#### [Activity]
Please give, exactly as they appear below, the line with "with (va / 4194304) by zdlia." and every line after it through the final one, and nothing else.

++++ Input data

(* ===== verification/Paging.v ===== *)
(** * kernel/memory.c: page tables

    The kernel reads and writes its page tables through the tables themselves:
    the last entry of the page directory points to the directory, so that
    [pde_ptr] and [pte_ptr] can compute a virtual address for every entry.
    [translate] is the walk of the processor over the physical memory [m] from
    the directory at [dir]; a missing entry is a page fault. *)

From stdpp Require Import base numbers list gmap.
From Stdlib Require Import ZArith Lia.
From S2P Require Import Prelude Mem KString.

Implicit Types (m : mem) (dir va e : Z).

(** ** Definitions *)

Definition PG_P_1 : Z := 1.
Definition PG_RW_W : Z := 2.
Definition PG_US_U : Z := 4.

Definition PDE_IDX (addr : Z) : Z := Z.shiftr (Z.land addr 4290772992) 22.
Definition PTE_IDX (addr : Z) : Z := Z.shiftr (Z.land addr 4190208) 12.

Definition pte_ptr (vaddr : Z) : Z :=
  u32 (4290772992 + Z.shiftr (Z.land vaddr 4290772992) 10 + PTE_IDX vaddr * 4).

Definition pde_ptr (vaddr : Z) : Z := u32 (4294963200 + PDE_IDX vaddr * 4).

(** The frame an entry points to, and its present bit. *)
Definition entry_base e : Z := Z.land e 4294963200.
Definition entry_present e : bool := truth (Z.land e 1).

(** The processor's walk. *)
Definition translate m dir va : outcome Z :=
  pde ← load32 m (dir + 4 * (va / 2 ^ 22));
  if entry_present pde then
    pte ← load32 m (entry_base pde + 4 * (va / 2 ^ 12 mod 1024));
    if entry_present pte then Ok (entry_base pte + va mod 4096) else Fault
  else Fault.

(** Accesses through virtual addresses. *)
Definition vload32 m dir va : outcome Z := pa ← translate m dir va; load32 m pa.
Definition vstore32 m dir va (v : Z) : outcome mem := pa ← translate m dir va; store32 m pa v.

Definition addr_v2p m dir (vaddr : Z) : outcome Z :=
  pte ← vload32 m dir (pte_ptr vaddr);
  Ok (u32 (Z.land pte 4294963200 + Z.land vaddr 4095)).

Definition page_table_pte_remove m dir (vaddr : Z) : outcome mem :=
  let pte := pte_ptr vaddr in
  e ← vload32 m dir pte;
  vstore32 m dir pte (Z.land e (Z.lnot PG_P_1)).

(** ** Arithmetic of addresses and entries *)

Lemma land_low_zero e n : 0 ≤ n →
  Z.land e (Z.shiftl (Z.ones (32 - n)) n) = (e mod 2 ^ 32) / 2 ^ n * 2 ^ n ∨ 32 < n.
Proof.
  intros Hn. destruct (Z.lt_ge_cases 32 n) as [?|Hle]; [by right|left].
  rewrite <- Z.shiftr_div_pow2, <- Z.shiftl_mul_pow2, <- Z.land_ones by lia.
  apply Z.bits_inj'. intros j Hj.
  rewrite Z.land_spec, !Z.shiftl_spec by lia.
  destruct (Z.lt_ge_cases j n).
  - rewrite !(Z.testbit_neg_r _ (j - n)) by lia. by rewrite andb_false_r.
  - rewrite Z.shiftr_spec, Z.land_spec by lia. replace (j - n + n) with j by lia.
    f_equal. destruct (Z.lt_ge_cases j 32).
    + rewrite !Z.ones_spec_low by lia. done.
    + rewrite !Z.ones_spec_high by lia. done.
Qed.

Lemma land_4k e : 0 ≤ e < 2 ^ 32 → Z.land e 4294963200 = e / 4096 * 4096.
Proof.
  intros He. destruct (land_low_zero e 12) as [H|H]; [lia| |lia].
  change (Z.shiftl (Z.ones (32 - 12)) 12) with 4294963200 in H.
  rewrite H, (Z.mod_small e) by lia. done.
Qed.

Lemma land_4m e : 0 ≤ e < 2 ^ 32 → Z.land e 4290772992 = e / 4194304 * 4194304.
Proof.
  intros He. destruct (land_low_zero e 22) as [H|H]; [lia| |lia].
  change (Z.shiftl (Z.ones (32 - 22)) 22) with 4290772992 in H.
  rewrite H, (Z.mod_small e) by lia. done.
Qed.

Lemma PDE_IDX_div va : 0 ≤ va < 2 ^ 32 → PDE_IDX va = va / 4194304.
Proof.
  intros Hv. unfold PDE_IDX. rewrite land_4m, Z.shiftr_div_pow2 by lia.
  change (2 ^ 22) with 4194304. zdlia.
Qed.

Lemma PTE_IDX_div va : 0 ≤ va < 2 ^ 32 → PTE_IDX va = va / 4096 mod 1024.
Proof.
  intros Hv. unfold PTE_IDX.
  replace (Z.land va 4190208) with (Z.land (Z.land va (Z.ones 22)) 4294963200).
  2:{ rewrite <- Z.land_assoc. done. }
  rewrite Z.land_ones by lia. rewrite land_4k, Z.shiftr_div_pow2.
  - change (2 ^ 22) with 4194304. change (2 ^ 12) with 4096. zdlia.
  - lia.
  - pose proof (Z.mod_pos_bound va (2 ^ 22)). change (2 ^ 22) with 4194304 in *. lia.
Qed.

Lemma pte_ptr_eq va : 0 ≤ va < 2 ^ 32 →
  pte_ptr va = 4290772992 + va / 4194304 * 4096 + (va / 4096 mod 1024) * 4.
Proof.
  intros Hv. unfold pte_ptr. rewrite land_4m, PTE_IDX_div, Z.shiftr_div_pow2 by lia.
  change (2 ^ 10) with 1024. change (2 ^ 32) with 4294967296 in Hv.
  rewrite u32_small; [zdlia|]. zdlia.
Qed.

Lemma pde_ptr_eq va : 0 ≤ va < 2 ^ 32 → pde_ptr va = 4294963200 + va / 4194304 * 4.
Proof.
  intros Hv. unfold pde_ptr. rewrite PDE_IDX_div by lia. change (2 ^ 32) with 4294967296 in Hv.
  rewrite u32_small; zdlia.
Qed.

Lemma entry_present_odd e : entry_present e = Z.odd e.
Proof.
  unfold entry_present. change 1 with (2 ^ 0). rewrite truth_land_pow2 by lia. apply Z.bit0_odd.
Qed.

(** An entry for the aligned frame [f]. *)
Lemma entry_make f : 0 ≤ f < 2 ^ 32 → f mod 4096 = 0 →
  let e := Z.lor (Z.lor (Z.lor f PG_US_U) PG_RW_W) PG_P_1 in
  e = f + 7 ∧ entry_base e = f ∧ entry_present e = true ∧ 0 ≤ e < 2 ^ 32.
Proof.
  intros Hf Ha e.
  assert (e = f + 7) as He.
  { unfold e, PG_US_U, PG_RW_W, PG_P_1. rewrite <- !Z.lor_assoc.
    change (Z.lor 4 (Z.lor 2 1)) with 7. pose proof (Z.add_lor_land f 7) as H.
    assert (Z.land f 7 = 0) as H0.
    { change 7 with (Z.ones 3). rewrite Z.land_ones by lia. change (2 ^ 3) with 8. zdlia. }
    lia. }
  rewrite He. change (2 ^ 32) with 4294967296 in *.
  assert (0 ≤ f + 7 < 4294967296) by zdlia. split_and!; try lia.
  - unfold entry_base. rewrite land_4k by (change (2 ^ 32) with 4294967296; lia). zdlia.
  - rewrite entry_present_odd, Z.odd_add. replace f with (2 * (f / 2)) by zdlia.
    by rewrite Z.odd_mul.
Qed.

Lemma entry_base_range e : 0 ≤ e < 2 ^ 32 →
  0 ≤ entry_base e < 2 ^ 32 ∧ entry_base e mod 4096 = 0.
Proof. intros He. unfold entry_base. rewrite land_4k by done. zdlia. Qed.

(** ** Well-formed page tables *)

(** A directory that maps itself, with its tables elsewhere in memory. *)
Record pt_wf m dir : Prop := PtWf {
  pt_mem : wf_mem m;
  pt_dir : 0 ≤ dir < 2 ^ 32 ∧ dir mod 4096 = 0;
  pt_dir_valid : valid m dir 4096;
  pt_self : ∃ e, load32 m (dir + 4 * 1023) = Ok e ∧ entry_present e = true ∧ entry_base e = dir;
  pt_table i e : 0 ≤ i < 1023 → load32 m (dir + 4 * i) = Ok e → entry_present e = true →
    valid m (entry_base e) 4096 ∧ entry_base e ≠ dir
}.

(** The table for [va], and the address of the entry for [va] in it. *)
Definition table_of m dir va (t : Z) : Prop :=
  ∃ e, load32 m (dir + 4 * (va / 2 ^ 22)) = Ok e ∧ entry_present e = true ∧ entry_base e = t.
Definition slot (t va : Z) : Z := t + 4 * (va / 2 ^ 12 mod 1024).

Lemma table_of_det m dir va t t' : table_of m dir va t → table_of m dir va t' → t = t'.
Proof. intros (e & He & _ & <-) (e' & He' & _ & <-). congruence. Qed.

Lemma translate_table m dir va t : table_of m dir va t →
  translate m dir va = (pte ← load32 m (slot t va);
    if entry_present pte then Ok (entry_base pte + va mod 4096) else Fault).
Proof. intros (e & He & Hp & <-). unfold translate. rewrite He. ocbn. by rewrite Hp. Qed.

Lemma va_bounds va : 0 ≤ va < 2 ^ 32 → 0 ≤ va / 2 ^ 22 < 1024 ∧ 0 ≤ va / 2 ^ 12 mod 1024 < 1024.
Proof. change (2 ^ 32) with 4294967296. change (2 ^ 22) with 4194304. change (2 ^ 12) with 4096. zdlia. Qed.

(** The address of a directory entry through the self-map. *)
Lemma translate_pde_ptr m dir va : pt_wf m dir → 0 ≤ va < 2 ^ 32 →
  translate m dir (pde_ptr va) = Ok (dir + 4 * (va / 2 ^ 22)).
Proof.
  intros [_ _ _ (e & He & Hp & Hb) _] Hv. rewrite pde_ptr_eq by done.
  change (2 ^ 32) with 4294967296 in Hv. unfold translate.
  change (2 ^ 22) with 4194304. change (2 ^ 12) with 4096.
  replace ((4294963200 + va / 4194304 * 4) / 4194304) with 1023 by zdlia.
  rewrite He. ocbn. rewrite Hp, Hb.
  replace ((4294963200 + va / 4194304 * 4) / 4096 mod 1024) with 1023 by zdlia.
  rewrite He. ocbn. rewrite Hp, Hb. f_equal. zdlia.
Qed.

(** The address of a table entry through the self-map. *)
Lemma translate_pte_ptr m dir va t : pt_wf m dir → 0 ≤ va < 2 ^ 32 → table_of m dir va t →
  translate m dir (pte_ptr va) = Ok (slot t va).
Proof.
  intros [_ _ _ (e & He & Hp & Hb) _] Hv (e' & He' & Hp' & Hb'). rewrite pte_ptr_eq by done.
  change (2 ^ 32) with 4294967296 in Hv. unfold translate, slot.
  change (2 ^ 22) with 4194304 in *. change (2 ^ 12) with 4096.
  replace ((4290772992 + va / 4194304 * 4096 + va / 4096 mod 1024 * 4) / 4194304) with 1023 by zdlia.
  rewrite He. ocbn. rewrite Hp, Hb.
  replace ((4290772992 + va / 4194304 * 4096 + va / 4096 mod 1024 * 4) / 4096 mod 1024)
    with (va / 4194304) by zdlia.
  rewrite He'. ocbn. rewrite Hp', Hb'. f_equal. zdlia.
Qed.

++++++++

#### [Task solution]
    with (va / 4194304) by zdlia.
  rewrite He'. ocbn. rewrite Hp', Hb'. f_equal. zdlia.
Qed.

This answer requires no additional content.